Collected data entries

* * *

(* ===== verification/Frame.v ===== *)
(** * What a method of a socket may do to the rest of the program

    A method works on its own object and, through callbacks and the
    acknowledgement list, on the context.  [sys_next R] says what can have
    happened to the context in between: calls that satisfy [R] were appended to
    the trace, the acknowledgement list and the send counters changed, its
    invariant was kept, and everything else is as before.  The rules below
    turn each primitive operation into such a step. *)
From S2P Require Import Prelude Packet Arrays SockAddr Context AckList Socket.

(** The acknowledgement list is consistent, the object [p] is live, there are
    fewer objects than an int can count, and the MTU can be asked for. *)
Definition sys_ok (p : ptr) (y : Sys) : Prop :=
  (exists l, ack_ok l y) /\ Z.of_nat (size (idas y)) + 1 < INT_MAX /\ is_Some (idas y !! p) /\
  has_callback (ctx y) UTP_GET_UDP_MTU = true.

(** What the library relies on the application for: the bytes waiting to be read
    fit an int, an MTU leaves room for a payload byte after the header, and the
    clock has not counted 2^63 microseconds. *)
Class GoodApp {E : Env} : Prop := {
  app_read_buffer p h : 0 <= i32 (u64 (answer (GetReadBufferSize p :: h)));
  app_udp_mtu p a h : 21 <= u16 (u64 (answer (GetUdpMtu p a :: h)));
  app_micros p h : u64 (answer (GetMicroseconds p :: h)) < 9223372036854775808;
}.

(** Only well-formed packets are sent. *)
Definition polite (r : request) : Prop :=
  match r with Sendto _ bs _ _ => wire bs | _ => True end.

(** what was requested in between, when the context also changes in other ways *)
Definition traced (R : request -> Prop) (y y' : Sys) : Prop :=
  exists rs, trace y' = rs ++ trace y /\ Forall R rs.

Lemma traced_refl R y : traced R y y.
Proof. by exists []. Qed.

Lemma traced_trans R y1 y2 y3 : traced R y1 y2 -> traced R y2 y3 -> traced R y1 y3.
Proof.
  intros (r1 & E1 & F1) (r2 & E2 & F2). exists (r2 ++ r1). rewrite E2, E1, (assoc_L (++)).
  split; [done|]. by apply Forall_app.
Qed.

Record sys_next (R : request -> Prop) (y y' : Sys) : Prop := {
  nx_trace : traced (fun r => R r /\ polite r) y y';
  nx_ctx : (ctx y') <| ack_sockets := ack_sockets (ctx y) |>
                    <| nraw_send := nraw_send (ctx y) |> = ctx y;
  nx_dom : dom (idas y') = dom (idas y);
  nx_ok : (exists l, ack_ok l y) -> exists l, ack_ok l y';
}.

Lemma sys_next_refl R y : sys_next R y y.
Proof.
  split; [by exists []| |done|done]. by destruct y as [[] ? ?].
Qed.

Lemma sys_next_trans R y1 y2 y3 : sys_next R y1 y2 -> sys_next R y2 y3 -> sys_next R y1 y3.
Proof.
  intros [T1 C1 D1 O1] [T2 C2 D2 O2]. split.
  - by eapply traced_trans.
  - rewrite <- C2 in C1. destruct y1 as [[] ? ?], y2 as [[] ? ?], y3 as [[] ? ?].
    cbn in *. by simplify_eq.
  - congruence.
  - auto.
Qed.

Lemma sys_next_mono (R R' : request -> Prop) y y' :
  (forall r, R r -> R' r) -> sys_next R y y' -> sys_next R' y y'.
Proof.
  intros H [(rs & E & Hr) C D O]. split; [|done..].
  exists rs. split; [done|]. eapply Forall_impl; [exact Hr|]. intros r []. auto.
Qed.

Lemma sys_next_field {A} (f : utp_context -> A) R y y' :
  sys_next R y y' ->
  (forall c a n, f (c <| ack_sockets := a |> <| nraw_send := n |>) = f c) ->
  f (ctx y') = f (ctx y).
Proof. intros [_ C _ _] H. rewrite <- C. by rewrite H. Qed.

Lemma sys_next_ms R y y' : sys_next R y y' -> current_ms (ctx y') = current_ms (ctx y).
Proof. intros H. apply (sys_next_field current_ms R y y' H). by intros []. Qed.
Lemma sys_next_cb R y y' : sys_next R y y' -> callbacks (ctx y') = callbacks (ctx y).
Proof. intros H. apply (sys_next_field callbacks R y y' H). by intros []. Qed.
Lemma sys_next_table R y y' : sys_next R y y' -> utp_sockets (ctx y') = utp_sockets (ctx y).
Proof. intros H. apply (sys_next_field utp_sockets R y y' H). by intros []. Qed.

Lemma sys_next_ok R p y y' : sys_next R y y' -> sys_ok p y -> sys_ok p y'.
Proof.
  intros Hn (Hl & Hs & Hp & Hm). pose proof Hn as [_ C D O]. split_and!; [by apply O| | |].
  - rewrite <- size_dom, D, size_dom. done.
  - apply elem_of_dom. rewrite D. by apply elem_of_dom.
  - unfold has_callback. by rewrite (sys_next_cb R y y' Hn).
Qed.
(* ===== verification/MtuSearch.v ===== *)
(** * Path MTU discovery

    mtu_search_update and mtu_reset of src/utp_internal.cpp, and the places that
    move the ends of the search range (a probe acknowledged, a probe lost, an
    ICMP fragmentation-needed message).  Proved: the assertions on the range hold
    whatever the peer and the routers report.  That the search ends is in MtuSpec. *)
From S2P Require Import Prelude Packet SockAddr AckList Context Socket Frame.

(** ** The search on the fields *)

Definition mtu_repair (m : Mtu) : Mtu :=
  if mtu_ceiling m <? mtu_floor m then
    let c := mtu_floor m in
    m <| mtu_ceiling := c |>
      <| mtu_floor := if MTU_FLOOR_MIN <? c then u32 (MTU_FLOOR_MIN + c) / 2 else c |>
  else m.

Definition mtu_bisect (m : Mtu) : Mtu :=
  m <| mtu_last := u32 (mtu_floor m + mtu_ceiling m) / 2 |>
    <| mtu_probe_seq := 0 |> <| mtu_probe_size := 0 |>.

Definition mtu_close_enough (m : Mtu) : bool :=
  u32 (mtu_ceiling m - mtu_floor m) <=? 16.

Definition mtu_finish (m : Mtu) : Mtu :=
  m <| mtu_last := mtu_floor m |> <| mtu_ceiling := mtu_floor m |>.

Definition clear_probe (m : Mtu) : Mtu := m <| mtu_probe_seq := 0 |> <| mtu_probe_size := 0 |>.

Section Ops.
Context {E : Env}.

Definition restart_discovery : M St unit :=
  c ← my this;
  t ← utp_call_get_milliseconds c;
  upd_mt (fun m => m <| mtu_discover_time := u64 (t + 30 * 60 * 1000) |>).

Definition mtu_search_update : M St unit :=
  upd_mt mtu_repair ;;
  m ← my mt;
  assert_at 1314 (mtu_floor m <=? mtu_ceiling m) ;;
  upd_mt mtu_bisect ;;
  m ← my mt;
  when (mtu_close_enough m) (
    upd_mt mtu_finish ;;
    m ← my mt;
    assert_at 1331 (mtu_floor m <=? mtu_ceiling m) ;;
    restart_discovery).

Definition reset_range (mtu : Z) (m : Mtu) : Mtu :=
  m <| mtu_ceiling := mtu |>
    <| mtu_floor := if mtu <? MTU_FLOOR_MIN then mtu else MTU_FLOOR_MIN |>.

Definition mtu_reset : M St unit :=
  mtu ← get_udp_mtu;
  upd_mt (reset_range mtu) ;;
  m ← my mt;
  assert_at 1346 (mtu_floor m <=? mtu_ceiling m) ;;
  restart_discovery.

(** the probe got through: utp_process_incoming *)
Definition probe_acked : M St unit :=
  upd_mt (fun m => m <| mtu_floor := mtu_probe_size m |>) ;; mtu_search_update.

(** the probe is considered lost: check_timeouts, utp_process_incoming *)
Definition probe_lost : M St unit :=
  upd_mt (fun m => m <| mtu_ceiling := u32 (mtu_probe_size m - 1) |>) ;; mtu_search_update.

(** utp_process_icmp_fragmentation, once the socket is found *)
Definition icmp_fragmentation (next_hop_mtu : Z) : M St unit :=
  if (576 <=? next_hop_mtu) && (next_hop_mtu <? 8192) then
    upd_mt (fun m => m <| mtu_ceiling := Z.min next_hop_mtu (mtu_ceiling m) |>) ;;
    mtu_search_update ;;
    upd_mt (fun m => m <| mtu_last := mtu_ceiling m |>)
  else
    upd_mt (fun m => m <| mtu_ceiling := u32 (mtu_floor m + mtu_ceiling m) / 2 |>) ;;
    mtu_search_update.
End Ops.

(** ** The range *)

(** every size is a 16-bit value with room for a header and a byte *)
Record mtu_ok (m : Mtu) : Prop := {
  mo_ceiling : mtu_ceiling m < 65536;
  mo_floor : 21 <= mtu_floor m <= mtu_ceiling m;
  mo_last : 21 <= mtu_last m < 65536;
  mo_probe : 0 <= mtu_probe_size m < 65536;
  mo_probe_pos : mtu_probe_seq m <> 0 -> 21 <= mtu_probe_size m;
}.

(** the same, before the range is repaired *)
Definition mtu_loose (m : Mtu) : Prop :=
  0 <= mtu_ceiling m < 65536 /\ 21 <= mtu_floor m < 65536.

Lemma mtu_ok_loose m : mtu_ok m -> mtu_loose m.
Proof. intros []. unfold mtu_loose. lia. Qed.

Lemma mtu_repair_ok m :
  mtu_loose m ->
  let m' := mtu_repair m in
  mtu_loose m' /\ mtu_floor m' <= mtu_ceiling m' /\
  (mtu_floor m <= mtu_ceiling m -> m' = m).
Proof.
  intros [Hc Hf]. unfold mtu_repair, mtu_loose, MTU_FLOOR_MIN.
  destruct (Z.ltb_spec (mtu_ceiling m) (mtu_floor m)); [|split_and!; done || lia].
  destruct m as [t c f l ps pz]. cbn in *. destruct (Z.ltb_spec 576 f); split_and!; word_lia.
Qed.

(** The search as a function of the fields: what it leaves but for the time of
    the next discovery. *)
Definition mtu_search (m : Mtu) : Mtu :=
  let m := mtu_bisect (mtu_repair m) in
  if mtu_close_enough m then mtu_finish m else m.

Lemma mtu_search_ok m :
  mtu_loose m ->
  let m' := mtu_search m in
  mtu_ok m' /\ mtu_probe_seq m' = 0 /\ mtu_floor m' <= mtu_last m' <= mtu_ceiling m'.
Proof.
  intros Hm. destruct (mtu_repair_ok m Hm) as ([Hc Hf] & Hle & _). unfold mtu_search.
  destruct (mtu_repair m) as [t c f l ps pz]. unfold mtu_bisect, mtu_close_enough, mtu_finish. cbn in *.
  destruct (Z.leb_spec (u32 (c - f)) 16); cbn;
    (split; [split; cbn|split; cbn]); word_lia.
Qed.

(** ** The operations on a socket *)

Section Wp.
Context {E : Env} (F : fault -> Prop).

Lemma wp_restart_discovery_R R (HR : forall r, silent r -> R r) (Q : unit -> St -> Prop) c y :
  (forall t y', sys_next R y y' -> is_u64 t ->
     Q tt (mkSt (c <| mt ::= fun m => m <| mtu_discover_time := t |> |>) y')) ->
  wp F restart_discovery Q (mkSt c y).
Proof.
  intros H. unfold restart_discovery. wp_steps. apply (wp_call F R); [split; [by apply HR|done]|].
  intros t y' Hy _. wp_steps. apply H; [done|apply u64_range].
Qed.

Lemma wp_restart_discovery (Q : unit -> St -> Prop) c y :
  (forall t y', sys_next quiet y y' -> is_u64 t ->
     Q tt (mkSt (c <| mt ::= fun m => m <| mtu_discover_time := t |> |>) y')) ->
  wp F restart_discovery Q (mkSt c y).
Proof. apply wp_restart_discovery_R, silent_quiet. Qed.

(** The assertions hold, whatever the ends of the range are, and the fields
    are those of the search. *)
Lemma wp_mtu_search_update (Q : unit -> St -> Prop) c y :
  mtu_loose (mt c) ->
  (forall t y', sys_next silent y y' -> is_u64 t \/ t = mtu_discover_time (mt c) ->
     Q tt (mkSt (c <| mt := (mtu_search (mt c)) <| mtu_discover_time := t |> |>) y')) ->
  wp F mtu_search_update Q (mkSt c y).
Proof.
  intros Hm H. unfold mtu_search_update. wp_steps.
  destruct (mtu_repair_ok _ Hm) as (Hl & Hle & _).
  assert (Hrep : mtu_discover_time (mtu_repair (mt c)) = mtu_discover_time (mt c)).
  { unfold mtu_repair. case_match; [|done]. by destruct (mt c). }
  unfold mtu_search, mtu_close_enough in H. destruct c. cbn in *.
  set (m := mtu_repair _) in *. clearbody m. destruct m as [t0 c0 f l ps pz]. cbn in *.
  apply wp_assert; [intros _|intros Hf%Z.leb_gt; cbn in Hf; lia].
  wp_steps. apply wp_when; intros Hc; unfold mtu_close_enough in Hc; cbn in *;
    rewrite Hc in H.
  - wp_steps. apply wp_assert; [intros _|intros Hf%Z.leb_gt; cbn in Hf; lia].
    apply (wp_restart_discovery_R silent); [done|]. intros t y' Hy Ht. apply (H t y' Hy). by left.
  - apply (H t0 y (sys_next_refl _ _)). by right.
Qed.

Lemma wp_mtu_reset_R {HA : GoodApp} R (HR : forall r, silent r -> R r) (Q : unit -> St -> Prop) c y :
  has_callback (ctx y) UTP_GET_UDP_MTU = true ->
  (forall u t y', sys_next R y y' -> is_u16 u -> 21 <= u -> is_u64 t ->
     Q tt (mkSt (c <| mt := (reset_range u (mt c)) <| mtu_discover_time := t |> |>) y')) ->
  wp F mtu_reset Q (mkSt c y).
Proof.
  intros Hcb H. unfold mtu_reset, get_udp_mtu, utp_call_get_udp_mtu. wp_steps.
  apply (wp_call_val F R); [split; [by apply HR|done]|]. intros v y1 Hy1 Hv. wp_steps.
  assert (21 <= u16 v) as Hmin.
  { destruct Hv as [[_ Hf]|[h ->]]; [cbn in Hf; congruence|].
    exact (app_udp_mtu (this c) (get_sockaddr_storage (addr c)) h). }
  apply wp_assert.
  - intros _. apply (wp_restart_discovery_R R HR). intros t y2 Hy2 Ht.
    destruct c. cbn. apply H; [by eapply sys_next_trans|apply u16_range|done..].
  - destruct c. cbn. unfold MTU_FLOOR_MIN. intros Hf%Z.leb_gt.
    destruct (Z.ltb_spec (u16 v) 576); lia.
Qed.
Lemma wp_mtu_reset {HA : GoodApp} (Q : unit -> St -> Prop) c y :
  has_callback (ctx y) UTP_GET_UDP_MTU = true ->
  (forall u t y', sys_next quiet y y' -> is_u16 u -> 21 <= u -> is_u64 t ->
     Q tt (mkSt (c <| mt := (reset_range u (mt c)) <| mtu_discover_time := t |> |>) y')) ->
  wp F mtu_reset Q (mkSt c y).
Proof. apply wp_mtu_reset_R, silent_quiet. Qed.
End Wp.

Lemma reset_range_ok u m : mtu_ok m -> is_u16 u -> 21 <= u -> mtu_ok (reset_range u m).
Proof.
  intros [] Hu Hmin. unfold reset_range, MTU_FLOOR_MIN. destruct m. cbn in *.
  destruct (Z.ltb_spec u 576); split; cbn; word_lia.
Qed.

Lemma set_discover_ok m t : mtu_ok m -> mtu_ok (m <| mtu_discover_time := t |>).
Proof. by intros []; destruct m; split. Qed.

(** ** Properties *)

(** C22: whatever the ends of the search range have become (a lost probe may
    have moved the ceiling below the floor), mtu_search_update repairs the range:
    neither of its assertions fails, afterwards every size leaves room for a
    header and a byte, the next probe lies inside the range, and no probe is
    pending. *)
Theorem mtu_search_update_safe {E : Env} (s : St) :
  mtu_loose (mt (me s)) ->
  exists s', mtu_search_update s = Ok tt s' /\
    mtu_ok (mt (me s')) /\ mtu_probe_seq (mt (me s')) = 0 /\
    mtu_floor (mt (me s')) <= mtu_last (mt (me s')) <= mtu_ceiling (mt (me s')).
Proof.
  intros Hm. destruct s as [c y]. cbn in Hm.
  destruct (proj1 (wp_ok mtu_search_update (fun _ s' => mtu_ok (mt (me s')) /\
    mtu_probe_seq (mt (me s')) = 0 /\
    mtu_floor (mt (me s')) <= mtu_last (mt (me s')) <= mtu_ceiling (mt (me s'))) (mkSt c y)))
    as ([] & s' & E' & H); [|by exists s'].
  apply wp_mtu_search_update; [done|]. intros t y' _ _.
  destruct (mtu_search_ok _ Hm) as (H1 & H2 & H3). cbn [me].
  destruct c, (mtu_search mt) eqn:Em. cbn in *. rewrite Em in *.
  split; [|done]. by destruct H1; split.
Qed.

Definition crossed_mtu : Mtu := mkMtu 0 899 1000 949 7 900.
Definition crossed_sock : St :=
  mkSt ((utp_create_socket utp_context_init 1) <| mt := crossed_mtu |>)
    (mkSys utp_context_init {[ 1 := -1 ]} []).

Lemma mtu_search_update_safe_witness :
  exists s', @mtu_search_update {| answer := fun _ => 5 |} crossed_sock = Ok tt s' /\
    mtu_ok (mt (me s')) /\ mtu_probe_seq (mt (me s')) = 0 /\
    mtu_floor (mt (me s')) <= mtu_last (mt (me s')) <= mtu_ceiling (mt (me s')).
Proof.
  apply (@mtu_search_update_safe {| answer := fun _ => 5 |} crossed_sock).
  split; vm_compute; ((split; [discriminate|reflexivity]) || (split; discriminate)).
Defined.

* * *

» **About this exercise**: Keep to the lines above, from the first one through the line where "Definition polite (r" appears, and copy them exactly.

» **Exercise result**:
(* ===== verification/Frame.v ===== *)
(** * What a method of a socket may do to the rest of the program

    A method works on its own object and, through callbacks and the
    acknowledgement list, on the context.  [sys_next R] says what can have
    happened to the context in between: calls that satisfy [R] were appended to
    the trace, the acknowledgement list and the send counters changed, its
    invariant was kept, and everything else is as before.  The rules below
    turn each primitive operation into such a step. *)
From S2P Require Import Prelude Packet Arrays SockAddr Context AckList Socket.

(** The acknowledgement list is consistent, the object [p] is live, there are
    fewer objects than an int can count, and the MTU can be asked for. *)
Definition sys_ok (p : ptr) (y : Sys) : Prop :=
  (exists l, ack_ok l y) /\ Z.of_nat (size (idas y)) + 1 < INT_MAX /\ is_Some (idas y !! p) /\
  has_callback (ctx y) UTP_GET_UDP_MTU = true.

(** What the library relies on the application for: the bytes waiting to be read
    fit an int, an MTU leaves room for a payload byte after the header, and the
    clock has not counted 2^63 microseconds. *)
Class GoodApp {E : Env} : Prop := {
  app_read_buffer p h : 0 <= i32 (u64 (answer (GetReadBufferSize p :: h)));
  app_udp_mtu p a h : 21 <= u16 (u64 (answer (GetUdpMtu p a :: h)));
  app_micros p h : u64 (answer (GetMicroseconds p :: h)) < 9223372036854775808;
}.

(** Only well-formed packets are sent. *)
Definition polite (r : request) : Prop :=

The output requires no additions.